- Born: August 21, 1855 Frameries, Belgium
- Died: June 26, 1912 (aged 56)

= Auguste Toubeau =

Auguste Toubeau (21 August 1855 – 26 June 1912) was a Belgian trade unionist and socialist. He began work in a coal mine from an early age. Later, after a serious work accident, he became a prominent figure in the cooperative movement and local government.

==Early life==
Toubeau was born into a poor family in the town of Frameries, Belgium, his parents being Jean-François Joseph Toubeau and Désirée Docquier. Like most of the poor children of that period, he started working in the mine in 1865 while only 10 years old.

==Turn to socialism and trade unionism==
Toubeau read the early journals published by Louis Bertrand, which convinced him of the socialist cause; he built up a library of piles of these papers. He was a founder member of the Parti Ouvrier. By 1879 he had joined the Compagnons (an early trade union formation). In around 1881 this organization dissolved and for a few years, there was no trade union organization. Subsequently, though, many cooperative societies were set up in the Borinage region; the first in Frameries in 1885 was followed by others in the neighboring villages and towns the following year.

==Accident==
Toubeau was forced to quit mining work in 1886 after a rock fall in the mine where he worked that left him seriously injured. His life was saved through intensive and costly medical attention but his left leg was amputated below the knee.

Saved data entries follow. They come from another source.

(* ===== verification/Vm.v ===== *)
(** * Vm: page tables and the memory of a process (vm.c, the page fault of trap.c)

    Page directories and page tables are pages of the byte memory, read and written
    through the kernel's mapping of physical memory ([P2V]).  A virtual address, a
    page table entry and a pointer to one are 32-bit numbers, 0 being the null
    pointer.  The task segment and the segment descriptors are not part of the
    state: loading them leaves it alone. *)

From S2P Require Import Prelude Bytes Kernel Sync Kalloc Bio Log Str Inode Console Fs.

(** [*(uint* )a] read and written. *)
Definition mload (a : Z) : KM Z := gets (fun k => load32 (k_mem k) a).
Definition mstore (a v : Z) : KM unit := modify (fun k => set_k_mem (store32 (k_mem k) a v) k).
(** [memset(a, 0, PGSIZE)]. *)
Definition zero_page (a : Z) : KM unit := modify (fun k => set_k_mem (memset (k_mem k) a 0 PGSIZE) k).

(** ** Page tables *)

Definition walkpgdir (pgdir va : Z) (alloc : bool) : KM Z :=
  let pde := pgdir + 4 * PDX va in
  let! v := mload pde in
  if has v PTE_P then ret (P2V (PTE_ADDR v) + 4 * PTX va) else
  if negb alloc then ret 0 else
  let! pgtab := kalloc in
  if pgtab =? 0 then ret 0 else
  zero_page pgtab ;;;
  mstore pde (Z.lor (Z.lor (Z.lor (V2P pgtab) PTE_P) PTE_W) PTE_U) ;;;
  ret (pgtab + 4 * PTX va).

(** The loop of [mappages] from page [a] to page [last]; it ends after one turn for
    each page from [a] to [last], counted around the end of the address space. *)
Fixpoint mappages_loop (fuel : nat) (pgdir a last pa perm : Z) : KM Z :=
  match fuel with
  | O => spin
  | S fuel' =>
      let! pte := walkpgdir pgdir a true in
      if pte =? 0 then ret (-1) else
      let! v := mload pte in
      if has v PTE_P then ret 0 else
      mstore pte (Z.lor (Z.lor pa perm) PTE_P) ;;;
      if a =? last then ret 0
      else mappages_loop fuel' pgdir (u32 (a + PGSIZE)) last (u32 (pa + PGSIZE)) perm
  end.

Definition mappages (pgdir va size pa perm : Z) : KM Z :=
  let a := PGROUNDDOWN va in
  let last := PGROUNDDOWN (u32 (va + size - 1)) in
  mappages_loop (S (Z.to_nat (u32 (last - a) / PGSIZE))) pgdir a last pa perm.

(** ** Freeing user memory *)

(** The loop of [deallocuvm] at [a]: a turn for each page up to [oldsz], fewer when
    it jumps to the next page directory entry. *)
Fixpoint deallocuvm_loop (fuel : nat) (pgdir a oldsz : Z) : KM unit :=
  if a <? oldsz then
    match fuel with
    | O => spin
    | S fuel' =>
        let! pte := walkpgdir pgdir a false in
        if pte =? 0 then
          let a := u32 (PGADDR (PDX a + 1) 0 0 - PGSIZE) in
          deallocuvm_loop fuel' pgdir (u32 (a + PGSIZE)) oldsz
        else
          let! v := mload pte in
          (if has v PTE_P then
             let pa := PTE_ADDR v in
             if pa =? 0 then panic "kfree" else
             kfree (P2V pa) ;;;
             mstore pte 0
           else ret tt) ;;;
          deallocuvm_loop fuel' pgdir (u32 (a + PGSIZE)) oldsz
    end
  else ret tt.

Definition deallocuvm (pgdir oldsz newsz : Z) : KM Z :=
  if oldsz <=? newsz then ret oldsz else
  let a := PGROUNDUP newsz in
  deallocuvm_loop (Z.to_nat ((oldsz - a + PGSIZE - 1) / PGSIZE)) pgdir a oldsz ;;;
  ret newsz.

Definition freevm (pgdir : Z) : KM unit :=
  if pgdir =? 0 then panic "freevm: no pgdir" else
  let! _ := deallocuvm pgdir KERNBASE 0 in
  for_tail NPDENTRIES 0 (fun i =>
    let! v := mload (pgdir + 4 * Z.of_nat i) in
    if has v PTE_P then kfree (P2V (PTE_ADDR v)) else ret tt) ;;;
  kfree pgdir.

(** ** The kernel part of a page table *)

Record kmap_entry : Type := mk_kmap { km_virt : Z; km_start : Z; km_end : Z; km_perm : Z }.

(** [kmap[]]; [data] is the linker's symbol. *)
Definition kmap (data : Z) : list kmap_entry :=
  [ mk_kmap KERNBASE 0 EXTMEM PTE_W;
    mk_kmap KERNLINK (V2P KERNLINK) (V2P data) 0;
    mk_kmap data (V2P data) PHYSTOP PTE_W;
    mk_kmap DEVSPACE DEVSPACE 0 PTE_W ].

(** The loop of [setupkvm] over the rest of [kmap]. *)
Fixpoint setupkvm_loop (pgdir : Z) (km : list kmap_entry) : KM Z :=
  match km with
  | [] => ret pgdir
  | e :: km' =>
      let! r := mappages pgdir (km_virt e) (u32 (km_end e - km_start e)) (km_start e) (km_perm e) in
      if r <? 0 then freevm pgdir ;;; ret 0
      else setupkvm_loop pgdir km'
  end.

Definition setupkvm : KM Z :=
  let! pgdir := kalloc in
  if pgdir =? 0 then ret 0 else
  zero_page pgdir ;;;
  if DEVSPACE <? P2V PHYSTOP then panic "PHYSTOP too high" else
  let! k := get in
  setupkvm_loop pgdir (kmap (k_data k)).

(** [lcr3]: the page table register. *)
Definition lcr3 (v : Z) : KM unit := modify (set_k_cr3 v).

Definition switchkvm : KM unit :=
  let! k := get in
  lcr3 (V2P (k_kpgdir k)).

Definition kvmalloc : KM unit :=
  let! pgdir := setupkvm in
  modify (set_k_kpgdir pgdir) ;;;
  switchkvm.

Definition switchuvm (p : option nat) : KM unit :=
  match p with
  | None => panic "switchuvm: no process"
  | Some i =>
      let! p := get_proc i in
      if p_kstack p =? 0 then panic "switchuvm: no kstack" else
      if p_pgdir p =? 0 then panic "switchuvm: no pgdir" else
      lcr3 (V2P (p_pgdir p))
  end.

(** ** Filling user memory *)

(** [init] is the address of the bytes in the kernel; the page is used without
    looking whether there is one. *)
Definition inituvm (pgdir init sz : Z) : KM unit :=
  if PGSIZE <=? sz then panic "inituvm: more than a page" else
  let! mem := kalloc in
  if mem =? 0 then fault "memset of a null page" else
  zero_page mem ;;;
  let! _ := mappages pgdir 0 PGSIZE (V2P mem) (Z.lor PTE_W PTE_U) in
  modify (fun k => set_k_mem (Kstring.memmove (k_mem k) mem init (Z.to_nat sz)) k).

(** The loop of [loaduvm], [n] pages from [i]; what [readi] read is in memory even
    when it is too short. *)
Fixpoint loaduvm_loop (n : nat) (pgdir addr : Z) (ip : nat) (offset i sz : Z) : KM Z :=
  match n with
  | O => ret 0
  | S n' =>
      let! pte := walkpgdir pgdir (u32 (addr + i)) false in
      if pte =? 0 then panic "loaduvm: address should exist" else
      let! v := mload pte in
      let pa := PTE_ADDR v in
      let m := if sz - i <? PGSIZE then sz - i else PGSIZE in
      let! r := readi ip (u32 (offset + i)) m in
      match r with
      | None => ret (-1)
      | Some bytes =>
          modify (fun k => set_k_mem (store_bytes (k_mem k) (P2V pa) bytes) k) ;;;
          if negb (Z.of_nat (length bytes) =? m) then ret (-1)
          else loaduvm_loop n' pgdir addr ip offset (i + PGSIZE) sz
      end
  end.

Definition loaduvm (pgdir addr : Z) (ip : nat) (offset sz : Z) : KM Z :=
  if negb (addr mod PGSIZE =? 0) then panic "loaduvm: addr must be page aligned" else
  loaduvm_loop (Z.to_nat ((sz + PGSIZE - 1) / PGSIZE)) pgdir addr ip offset 0 sz.

(** The loop of [allocuvm] from page [a]; a turn for each page up to [newsz]. *)
Fixpoint allocuvm_loop (fuel : nat) (pgdir a oldsz newsz : Z) : KM Z :=
  if a <? newsz then
    match fuel with
    | O => spin
    | S fuel' =>
        let! mem := kalloc in
        if mem =? 0 then
          cprintln "allocuvm out of memory" [] ;;;
          let! _ := deallocuvm pgdir newsz oldsz in
          ret 0
        else
          zero_page mem ;;;
          let! r := mappages pgdir a PGSIZE (V2P mem) (Z.lor PTE_W PTE_U) in
          if r <? 0 then
            cprintln "allocuvm out of memory (2)" [] ;;;
            let! _ := deallocuvm pgdir newsz oldsz in
            kfree mem ;;;
            ret 0
          else allocuvm_loop fuel' pgdir (u32 (a + PGSIZE)) oldsz newsz
    end
  else ret newsz.

Definition allocuvm (pgdir oldsz newsz : Z) : KM Z :=
  if KERNBASE <=? newsz then ret 0 else
  if newsz <? oldsz then ret oldsz else
  let a := PGROUNDUP oldsz in
  allocuvm_loop (Z.to_nat ((newsz - a + PGSIZE - 1) / PGSIZE)) pgdir a oldsz newsz.

Definition clearpteu (pgdir uva : Z) : KM unit :=
  let! pte := walkpgdir pgdir uva false in
  if pte =? 0 then panic "clearpteu" else
  let! v := mload pte in
  mstore pte (Z.land v (Z.lnot PTE_U)).

(** The loop of [copyuvm], [n] pages from [i], into the directory [d]. *)
Fixpoint copyuvm_loop (n : nat) (pgdir d i : Z) : KM Z :=
  match n with
  | O => ret d
  | S n' =>
      let! pte := walkpgdir pgdir i false in
      if pte =? 0 then panic "copyuvm: pte should exist" else
      let! v := mload pte in
      if negb (has v PTE_P) then ret 0 else
      let pa := PTE_ADDR v in
      let flags := PTE_FLAGS v in
      let! mem := kalloc in
      if mem =? 0 then freevm d ;;; ret 0 else
      modify (fun k => set_k_mem (Kstring.memmove (k_mem k) mem (P2V pa) (Z.to_nat PGSIZE)) k) ;;;
      let! r := mappages d i PGSIZE (V2P mem) flags in
      if r <? 0 then kfree mem ;;; freevm d ;;; ret 0
      else copyuvm_loop n' pgdir d (i + PGSIZE)
  end.

Definition copyuvm (pgdir sz : Z) : KM Z :=
  let! d := setupkvm in
  if d =? 0 then ret 0 else
  copyuvm_loop (Z.to_nat ((sz + PGSIZE - 1) / PGSIZE)) pgdir d 0.

Definition uva2ka (pgdir uva : Z) : KM Z :=
  let! pte := walkpgdir pgdir uva false in
  if pte =? 0 then fault "null pte" else
  let! v := mload pte in
  if negb (has v PTE_P) then ret 0 else
  if negb (has v PTE_U) then ret 0 else
  ret (P2V (PTE_ADDR v)).

(** The loop of [copyout], with [buf] left to copy; every turn copies a byte or
    more. *)
Fixpoint copyout_loop (fuel : nat) (pgdir va : Z) (buf : list Z) : KM Z :=
  match fuel with
  | O => ret 0
  | S fuel' =>
      if 0 <? Z.of_nat (length buf) then
        let va0 := PGROUNDDOWN va in
        let! pa0 := uva2ka pgdir va0 in
        if pa0 =? 0 then ret (-1) else
        let n := PGSIZE - (va - va0) in
        let n := if Z.of_nat (length buf) <? n then Z.of_nat (length buf) else n in
        modify (fun k => set_k_mem (store_bytes (k_mem k) (pa0 + (va - va0)) (take (Z.to_nat n) buf)) k) ;;;
        copyout_loop fuel' pgdir (u32 (va0 + PGSIZE)) (drop (Z.to_nat n) buf)
      else ret 0
  end.

(** [copyout] of the bytes [buf]. *)
Definition copyout (pgdir va : Z) (buf : list Z) : KM Z := copyout_loop (length buf) pgdir va buf.

(** ** Page faults (the case [T_PGFLT] of [trap])

    [cr2] is the address that faulted, [cs] the code segment that was running and
    [eip] its instruction. *)
Definition page_fault (cpu cs eip cr2 : Z) : KM unit :=
  let! k := get in
  match myproc k with
  | None =>
      cprintln "unexpected page fault from  from cpu %d eip %x (cr2=0x%x)" (A_int <$> [cpu; eip; cr2]) ;;;
      panic "page fault"
  | Some i =>
      let! p := get_proc i in
      if (Z.land cs 3 =? 0) && (p_sz p <=? cr2) then
        cprintln "unexpected page fault from  from cpu %d eip %x (cr2=0x%x)" (A_int <$> [cpu; eip; cr2]) ;;;
        panic "page fault"
      else
        let! mem := kalloc in
        if mem =? 0 then
          cprintln "out of memory inside page fault" [] ;;;
          upd_proc i (set_p_killed true)
        else
          zero_page mem ;;;
          let! r := mappages (p_pgdir p) (PGROUNDDOWN cr2) PGSIZE (V2P mem) (Z.lor PTE_W PTE_U) in
          when (r <? 0)
            (cprintln "mappages error inside page fault" [] ;;;
             kfree mem ;;;
             upd_proc i (set_p_killed true))
  end.

(** ** The kernel's accesses to user memory

    The kernel runs on the page table of the current process, so it reads and
    writes user memory through it.  [translate] is what the MMU does: the entry of
    a page that is present, [None] for a page fault. *)
Definition translate (m : mem) (pgdir va : Z) : option Z :=
  let pde := load32 m (pgdir + 4 * PDX va) in
  if negb (has pde PTE_P) then None else
  let pte := load32 m (P2V (PTE_ADDR pde) + 4 * PTX va) in
  if has pte PTE_P then Some pte else None.

(** The kernel address of the user byte at [va]: on a page fault the handler runs
    ([cs] is the kernel's) and the access is tried again, as long as the handler
    does not map the page. *)
Definition user_byte (va : Z) : KM Z :=
  let! i := curproc in
  let! p := get_proc i in
  let! k := get in
  match translate (k_mem k) (p_pgdir p) va with
  | Some pte => ret (P2V (PTE_ADDR pte) + va mod PGSIZE)
  | None =>
      page_fault 0 (Z.shiftl SEG_KCODE 3) 0 va ;;;
      let! k := get in
      match translate (k_mem k) (p_pgdir p) va with
      | Some pte => ret (P2V (PTE_ADDR pte) + va mod PGSIZE)
      | None => spin
      end
  end.

Fixpoint uread (n : nat) (va : Z) : KM (list Z) :=
  match n with
  | O => ret []
  | S n' =>
      let! a := user_byte va in
      let! k := get in
      let b := k_mem k a in
      let! l := uread n' (u32 (va + 1)) in
      ret (b :: l)
  end.

Fixpoint uwrite (va : Z) (bytes : list Z) : KM unit :=
  match bytes with
  | [] => ret tt
  | b :: bytes' =>
      let! a := user_byte va in
      modify (fun k => set_k_mem (wr (k_mem k) a b) k) ;;;
      uwrite (u32 (va + 1)) bytes'
  end.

This was a time of much labour unrest in the Borinage, in which Toubeau took part as far as his disability allowed.
He played an important part in an event that caused much stir at the time. After a demonstration in which mine company buildings were damaged a number of workers had been arrested on charges of conspiracy. Their case came to court in May 1889. Toubeau was a witness in the miners' defence. He was able to expose one of the demonstrators as an agent provocateur who had attempted to disguise himself by stealing Toubeau's cloth cap. The case against the miners collapsed and instead the agent provocateur was convicted of perjury.

==Responsible posts==
In 1891, Toubeau became Comptroller General of the Cooperative of Frameries. Seated behind an old desk covered in files, he would give help and advice to the workers on such matters as writing letters and applying for pensions. On 17 November 1895 he was elected for the town council, and afterwards reelected on 18 October 1903 and 20 October 1907. When the new council was installed on 13 January 1908, Toubeau was elected as Schepen responsible for education, and he was also "Officier de l'Etat Civil" (registrar of births, marriages and deaths). As well as these functions, he also had other responsibilities like secretary and later president of the choir "L'Avenir", administrator of the Pâturages middle school, president of the Frameries miners' union and president of the benevolent fund. He also ran a café "A la Belle Vue des Monuments".

==Funeral==
His funeral was attended by an estimated 5000 people. The funeral cortège that set out from his café was accompanied by a brass band and a choir. Wreaths were presented by the town council, co-operative society and the miners' union. Delegations came from the miners' unions and other organisations of towns and villages across the region. He was buried in a vault located on the central avenue of the town cemetery.